GOAL OF THE EXERCISE: Using the material below, return exactly the lines between the one holding "(** * AceBaseClientAuth: the" and the one holding "object), so they", inclusive, and no others.

SUPPLIED RECORDS:
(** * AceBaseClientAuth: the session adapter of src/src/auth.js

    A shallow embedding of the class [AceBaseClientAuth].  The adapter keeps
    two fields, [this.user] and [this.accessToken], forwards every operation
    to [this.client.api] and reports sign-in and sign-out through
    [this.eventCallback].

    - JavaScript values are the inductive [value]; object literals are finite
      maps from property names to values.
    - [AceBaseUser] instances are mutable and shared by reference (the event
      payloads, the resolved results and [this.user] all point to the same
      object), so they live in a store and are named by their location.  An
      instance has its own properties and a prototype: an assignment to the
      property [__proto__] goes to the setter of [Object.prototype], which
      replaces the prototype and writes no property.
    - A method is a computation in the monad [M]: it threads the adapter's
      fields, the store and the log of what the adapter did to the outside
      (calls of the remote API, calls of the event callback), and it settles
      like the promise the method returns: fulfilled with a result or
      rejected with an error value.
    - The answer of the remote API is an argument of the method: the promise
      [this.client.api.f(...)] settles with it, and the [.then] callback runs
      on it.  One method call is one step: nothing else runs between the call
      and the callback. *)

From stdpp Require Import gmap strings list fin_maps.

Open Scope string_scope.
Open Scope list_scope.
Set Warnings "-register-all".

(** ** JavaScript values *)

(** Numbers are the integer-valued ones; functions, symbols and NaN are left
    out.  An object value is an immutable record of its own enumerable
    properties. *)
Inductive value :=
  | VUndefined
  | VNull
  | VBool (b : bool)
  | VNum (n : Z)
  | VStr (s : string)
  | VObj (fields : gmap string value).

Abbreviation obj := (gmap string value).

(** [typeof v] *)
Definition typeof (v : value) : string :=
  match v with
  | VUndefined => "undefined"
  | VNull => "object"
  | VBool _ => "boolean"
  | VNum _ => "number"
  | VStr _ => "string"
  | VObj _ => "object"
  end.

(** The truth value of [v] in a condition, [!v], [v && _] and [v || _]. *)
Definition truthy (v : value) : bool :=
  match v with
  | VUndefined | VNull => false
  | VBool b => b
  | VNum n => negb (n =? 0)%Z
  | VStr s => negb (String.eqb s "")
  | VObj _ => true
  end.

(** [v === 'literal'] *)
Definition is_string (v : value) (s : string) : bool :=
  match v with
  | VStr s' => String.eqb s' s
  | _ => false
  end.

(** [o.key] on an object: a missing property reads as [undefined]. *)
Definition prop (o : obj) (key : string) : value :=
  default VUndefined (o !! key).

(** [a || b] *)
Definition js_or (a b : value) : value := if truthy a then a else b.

...

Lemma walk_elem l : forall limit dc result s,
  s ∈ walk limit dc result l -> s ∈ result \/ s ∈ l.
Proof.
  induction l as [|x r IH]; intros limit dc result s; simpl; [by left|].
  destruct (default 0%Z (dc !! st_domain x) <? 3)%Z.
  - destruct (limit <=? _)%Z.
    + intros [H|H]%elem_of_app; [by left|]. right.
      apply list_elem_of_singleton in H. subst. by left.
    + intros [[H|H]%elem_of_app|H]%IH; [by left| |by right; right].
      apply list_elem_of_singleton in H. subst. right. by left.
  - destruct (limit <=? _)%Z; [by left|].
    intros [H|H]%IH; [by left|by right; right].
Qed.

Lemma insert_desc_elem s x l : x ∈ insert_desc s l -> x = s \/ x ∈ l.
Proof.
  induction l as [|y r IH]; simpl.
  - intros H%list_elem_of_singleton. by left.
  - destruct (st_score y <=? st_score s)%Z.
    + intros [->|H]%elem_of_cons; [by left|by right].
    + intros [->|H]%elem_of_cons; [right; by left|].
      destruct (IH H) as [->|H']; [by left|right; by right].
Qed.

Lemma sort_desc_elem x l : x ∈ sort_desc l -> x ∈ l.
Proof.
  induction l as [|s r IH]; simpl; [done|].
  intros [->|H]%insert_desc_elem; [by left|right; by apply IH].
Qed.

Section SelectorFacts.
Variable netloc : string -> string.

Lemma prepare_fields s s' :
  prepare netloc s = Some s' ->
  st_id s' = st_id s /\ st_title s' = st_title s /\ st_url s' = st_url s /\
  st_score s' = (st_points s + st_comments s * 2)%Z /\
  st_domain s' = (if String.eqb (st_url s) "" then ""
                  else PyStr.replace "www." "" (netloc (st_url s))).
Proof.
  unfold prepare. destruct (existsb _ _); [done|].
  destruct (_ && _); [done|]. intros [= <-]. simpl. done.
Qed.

TASK RESPONSE:
(** * AceBaseClientAuth: the session adapter of src/src/auth.js

    A shallow embedding of the class [AceBaseClientAuth].  The adapter keeps
    two fields, [this.user] and [this.accessToken], forwards every operation
    to [this.client.api] and reports sign-in and sign-out through
    [this.eventCallback].

    - JavaScript values are the inductive [value]; object literals are finite
      maps from property names to values.
    - [AceBaseUser] instances are mutable and shared by reference (the event
      payloads, the resolved results and [this.user] all point to the same
      object), so they live in a store and are named by their location.  An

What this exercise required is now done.